Extract from the entries below, exactly as given, only the lines from the line containing "cm_shape : forall" to the line containing "(forall pl l, lease_at w' pl = Some l -> lease_at", both lines included.

• **Information supplied**
====
(** The leases of slots are on one of the configured slots. *)
Definition shaped (pl : Place) (k : string) : Prop :=
  match pl with
  | PGlobal p _ => exists n, (n < Z.to_nat (max_nodes (config p)))%nat /\ k = slot_key n
  | PRunSlot p _ => exists run n, (n < Z.to_nat (max_nodes_per_run (config p)))%nat /\ k = run_slot_key run n
  | _ => True
  end.
Record Claims (w : Cluster) (T : list Right) : Prop := {
  cm_at : forall pl l, lease_at w pl = Some l -> placed w !! grant_of l = Some pl;
  cm_put : forall g pl, Put g pl ∈ T -> placed w !! g = Some pl;
  cm_once : forall g, (count (is_fresh g) T <= 1)%nat;
  cm_unplaced : forall g, Fresh g ∈ T -> placed w !! g = None;
  cm_rows : forall g, Fresh g ∈ T \/ is_Some (placed w !! g) ->
    exists row, leases (cl_db w) !! g.1 = Some row /\ g.2 <= l_token row;
  cm_shape : forall g pl, placed w !! g = Some pl -> shaped pl g.1;
  cm_bounded : forall p rt, members w !! p = Some rt -> bounded (config p) rt }.
Lemma claims_sub w T T' : T' ⊆+ T -> Claims w T -> Claims w T'.
Proof.
  intros Hs [C1 C2 C3 C4 C5 C6 C7].
  assert (Hin : forall k, k ∈ T' -> k ∈ T) by (intros k Hk; by eapply elem_of_submseteq).
  split; [done|auto| |auto| |done|done].
  - intros g. pose proof (count_sub (is_fresh g) _ _ Hs). specialize (C3 g). lia.
  - intros g [Hg|Hg]; apply C5; auto.
Qed.
Lemma claims_perm w T T' : T ≡ₚ T' -> Claims w T -> Claims w T'.
Proof. intros Hp. apply claims_sub. by rewrite Hp. Qed.
Lemma claims_drop w T T' : Claims w (T ++ T') -> Claims w T'.
Proof. apply claims_sub, submseteq_inserts_l. done. Qed.

(** A step that puts nothing anywhere. *)
Definition calm (w w' : Cluster) : Prop := forall T, Claims w T -> Claims w' T.
#[global] Instance calm_preorder : PreOrder calm.
Proof. split; [by intros w T|]. intros a b c Hab Hbc T Ha. auto. Qed.
Lemma claims_calm w w' T : leases_grow (cl_db w) (cl_db w') -> placed w' = placed w ->
  (forall pl l, lease_at w' pl = Some l -> lease_at w pl = Some l) ->
  (forall p rt, members w' !! p = Some rt -> bounded (config p) rt) -> Claims w T -> Claims w' T.
Proof.
  intros Hg Hp Hl Hb [C1 C2 C3 C4 C5 C6 C7]. split; rewrite ?Hp; [|done..| |done|done].
  - intros pl l Hpl. by apply C1, Hl.
  - intros g Hfg. destruct (C5 g Hfg) as (row & Hr & Ht). destruct (Hg _ _ Hr) as (row' & Hr' & ?).
    exists row'. split; [done|lia].
Qed.
Lemma steady_lease c rt rt' pl l : steady c rt rt' -> rt_lease rt' pl = Some l -> rt_lease rt pl = Some l.
Proof.
  intros [_ Hn Hr _]. destruct pl as [p i|p i|p i|p i]; simpl.
  - destruct (active_nodes rt' !! i) as [a'|] eqn:Ha; [|done]. destruct (Hn _ _ Ha) as (a & -> & He & _). simpl. by rewrite He.
  - destruct (active_nodes rt' !! i) as [a'|] eqn:Ha; [|done]. destruct (Hn _ _ Ha) as (a & -> & _ & He & _). simpl. by rewrite He.
  - destruct (active_nodes rt' !! i) as [a'|] eqn:Ha; [|done]. destruct (Hn _ _ Ha) as (a & -> & _ & _ & He). simpl. by rewrite He.
  - destruct (active rt' !! i) as [a'|] eqn:Ha; [|done]. simpl. destruct (Hr _ _ Ha) as [->|(a & -> & He)]; [done|]. simpl. by rewrite He.
Qed.
(** A process that is replaced by its next state. *)
Lemma lease_at_next w p rt' db pl : lease_at (mkCluster db (<[p := rt']> (members w)) (placed w)) pl
  = if base.decide (process_of pl = p) then rt_lease rt' pl else lease_at w pl.
Proof.
  unfold lease_at. simpl. destruct (base.decide (process_of pl = p)) as [<-|Hne]; [by rewrite lookup_insert_eq|by rewrite lookup_insert_ne].
Qed.
End Invariant.

(** *** Putting leases somewhere *)

Abbreviation puts := (list (LeaseRecord * Place)).
Definition rights (l : puts) : list Right := map (fun x => Fresh (grant_of x.1)) l.
Lemma rights_nodup (l : puts) T : (forall g, (count (is_fresh g) (rights l ++ T) <= 1)%nat) -> NoDup (map (fun x => grant_of x.1) l).
Proof.
  induction l as [|[g pl] l IH]; intros Hc; simpl; constructor.
  - intros Hin%list_elem_of_In%in_map_iff. destruct Hin as ([h pl'] & He & Hin). specialize (Hc (grant_of g)).
    simpl in Hc, He. rewrite count_cons in Hc. simpl in Hc. rewrite bool_decide_true in Hc by done.
    assert (Hp : (0 < count (is_fresh (grant_of g)) (rights l ++ T))%nat); [|lia]. apply fresh_count, elem_of_app. left.
    apply list_elem_of_In, in_map_iff. exists (h, pl'). split; [simpl; by rewrite He|done].
  - apply IH. intros h. specialize (Hc h). simpl in Hc. rewrite count_cons in Hc. lia.
Qed.
Lemma put_leases_in l pl (ls : puts) m : NoDup (map (fun x => grant_of x.1) ls) -> (l, pl) ∈ ls ->
  put_leases ls m !! grant_of l = Some pl.
Proof.
  induction ls as [|[g pl'] ls IH]; intros Hn Hin; [by apply elem_of_nil in Hin|]. simpl in *. inversion Hn as [|? ? Hni Hn']; subst.
  apply elem_of_cons in Hin as [[= -> ->]|Hin]; [apply lookup_insert_eq|].
  rewrite lookup_insert_ne; [by apply IH|]. intros He. apply Hni. rewrite He. apply list_elem_of_In, in_map_iff.
  exists (l, pl). split; [done|by apply list_elem_of_In].
Qed.
Lemma put_leases_some (ls : puts) m g pl : put_leases ls m !! g = Some pl ->
  m !! g = Some pl \/ exists l, (l, pl) ∈ ls /\ grant_of l = g.
Proof.
  induction ls as [|[h pl'] ls IH]; simpl; [by left|].
  intros [[<- <-]|[_ Hg]]%lookup_insert_Some; [right; exists h; split; [by left|done]|].
  destruct (IH Hg) as [?|(l & Hin & ?)]; [by left|right; exists l; split; [by right|done]].
Qed.
Lemma put_leases_out (ls : puts) m g : (forall l pl, (l, pl) ∈ ls -> grant_of l <> g) -> put_leases ls m !! g = m !! g.
Proof.
  induction ls as [|[h pl] ls IH]; intros Hg; simpl; [done|]. rewrite lookup_insert_ne by (apply (Hg h pl); by left).
  apply IH. intros l pl' Hin. apply (Hg l pl'). by right.
Qed.
Lemma claims_put config (ls : puts) w w' T : Claims config w (rights ls ++ T) ->
  leases_grow (cl_db w) (cl_db w') -> placed w' = put_leases ls (placed w) ->
  (forall pl l, lease_at w' pl = Some l -> (l, pl) ∈ ls \/ lease_at w pl = Some l) ->
  (forall l pl, (l, pl) ∈ ls -> shaped config pl (resource_key l)) ->
  (forall p rt, members w' !! p = Some rt -> bounded (config p) rt) -> Claims config w' T.
Proof.
  intros [C1 C2 C3 C4 C5 C6 C7] Hg Hp Hl Hs Hb. pose proof (rights_nodup ls T C3) as Hn.
  assert (Hfresh : forall l pl, (l, pl) ∈ ls -> Fresh (grant_of l) ∈ rights ls ++ T).
  { intros l pl Hin. apply elem_of_app. left. apply list_elem_of_In, in_map_iff. exists (l, pl). split; [done|by apply list_elem_of_In]. }
  assert (Hout : forall g pl, placed w !! g = Some pl -> placed w' !! g = Some pl).
  { intros g pl Hpl. rewrite Hp, put_leases_out; [done|]. intros l pl' Hin He. rewrite <- He, (C4 _ (Hfresh _ _ Hin)) in Hpl. done. }
  split.
  - intros pl l [Hin|Hat]%Hl; [rewrite Hp; by apply put_leases_in|by apply Hout, C1].
  - intros g pl Hin. apply Hout, C2, elem_of_app. by right.
  - intros g. specialize (C3 g). rewrite count_app in C3. lia.
  - intros g Hin. rewrite Hp, put_leases_out; [apply C4, elem_of_app; by right|]. intros l pl Hin' He. subst g.
    specialize (C3 (grant_of l)). rewrite count_app in C3. apply fresh_count in Hin.
    assert (Hr : (0 < count (is_fresh (grant_of l)) (rights ls))%nat); [|lia].
    apply fresh_count, list_elem_of_In, in_map_iff. exists (l, pl). split; [done|by apply list_elem_of_In].
  - intros g Hor. assert (Hrow : exists row, leases (cl_db w) !! g.1 = Some row /\ g.2 <= l_token row).
    { apply C5. destruct Hor as [Hin|[pl Hpl]]; [left; apply elem_of_app; by right|]. rewrite Hp in Hpl.
      apply put_leases_some in Hpl as [?|(l & Hin & <-)]; [right; by eexists|left; by eapply Hfresh]. }
    destruct Hrow as (row & Hrow & ?). destruct (Hg _ _ Hrow) as (row' & ? & ?). exists row'. split; [done|lia].
  - intros g pl Hpl. rewrite Hp in Hpl. apply put_leases_some in Hpl as [?|(l & Hin & <-)]; [by apply C6|]. simpl. by apply Hs.
  - done.
Qed.

Section Blocks.
Context `{L : JsonLib} `{Y : YamlLib} (E : nat -> RuntimeEnv) {HE : forall p, ClusterLaws (E p)} (config : nat -> RuntimeConfig).
Context (p : nat).
#[local] Existing Instance process_env.
#[local] Instance process_laws : ClusterLaws (process_env E p) := HE p.
Abbreviation holds_claims := (Claims config).

Lemma on_process_cases {A} (m : RIO A) w :
  (members w !! p = None /\ on_process p m w = (w, TThrow TStd)) \/
  exists rt rt' r, members w !! p = Some rt /\ m (with_db (cl_db w) rt) = (rt', r)
    /\ on_process p m w = (mkCluster (rt_db rt') (<[p := rt']> (members w)) (placed w), r).
Proof.
  unfold on_process. destruct (members w !! p) as [rt|]; [right|by left].
  destruct (m (with_db (cl_db w) rt)) as [rt' r] eqn:Hm. by exists rt, rt', r.
Qed.
Lemma next_calm rt rt' w T : members w !! p = Some rt -> steady (config p) (with_db (cl_db w) rt) rt' ->
  holds_claims w T -> holds_claims (mkCluster (rt_db rt') (<[p := rt']> (members w)) (placed w)) T.
Proof.
  intros Hp Hs HT. pose proof (cm_bounded _ _ _ HT) as Hb. eapply claims_calm; [| | | |exact HT]; [by destruct Hs|done| |].
  - intros pl l. rewrite lease_at_next. destruct (base.decide (process_of pl = p)) as [He|]; [|done]. intros Hl.
    apply (steady_lease _ _ _ _ _ Hs) in Hl. unfold lease_at. rewrite He, Hp. simpl. by destruct pl.
  - simpl. intros q rt2 [[<- <-]|[_ Hq]]%lookup_insert_Some; [|by apply Hb]. apply (sd_bounded _ _ _ Hs). by apply (Hb p rt).
Qed.
Lemma on_process_calm {A} (m : RIO A) : Always (steady (config p)) m -> forall w, calm config w (on_process p m w).1.
Proof.
  intros Hm w T HT. destruct (on_process_cases m w) as [[_ ->]|(rt & rt' & r & Hp & Hr & ->)]; [done|].
  apply (next_calm rt rt' w T Hp); [|done]. specialize (Hm (with_db (cl_db w) rt)). by rewrite Hr in Hm.
Qed.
====
• **Answer area**
  cm_shape : forall g pl, placed w !! g = Some pl -> shaped pl g.1;
  cm_bounded : forall p rt, members w !! p = Some rt -> bounded (config p) rt }.
Lemma claims_sub w T T' : T' ⊆+ T -> Claims w T -> Claims w T'.
Proof.
  intros Hs [C1 C2 C3 C4 C5 C6 C7].
  assert (Hin : forall k, k ∈ T' -> k ∈ T) by (intros k Hk; by eapply elem_of_submseteq).
  split; [done|auto| |auto| |done|done].
  - intros g. pose proof (count_sub (is_fresh g) _ _ Hs). specialize (C3 g). lia.
  - intros g [Hg|Hg]; apply C5; auto.
Qed.
Lemma claims_perm w T T' : T ≡ₚ T' -> Claims w T -> Claims w T'.
Proof. intros Hp. apply claims_sub. by rewrite Hp. Qed.
Lemma claims_drop w T T' : Claims w (T ++ T') -> Claims w T'.
Proof. apply claims_sub, submseteq_inserts_l. done. Qed.

(** A step that puts nothing anywhere. *)
Definition calm (w w' : Cluster) : Prop := forall T, Claims w T -> Claims w' T.
#[global] Instance calm_preorder : PreOrder calm.
Proof. split; [by intros w T|]. intros a b c Hab Hbc T Ha. auto. Qed.
Lemma claims_calm w w' T : leases_grow (cl_db w) (cl_db w') -> placed w' = placed w ->
  (forall pl l, lease_at w' pl = Some l -> lease_at w pl = Some l) ->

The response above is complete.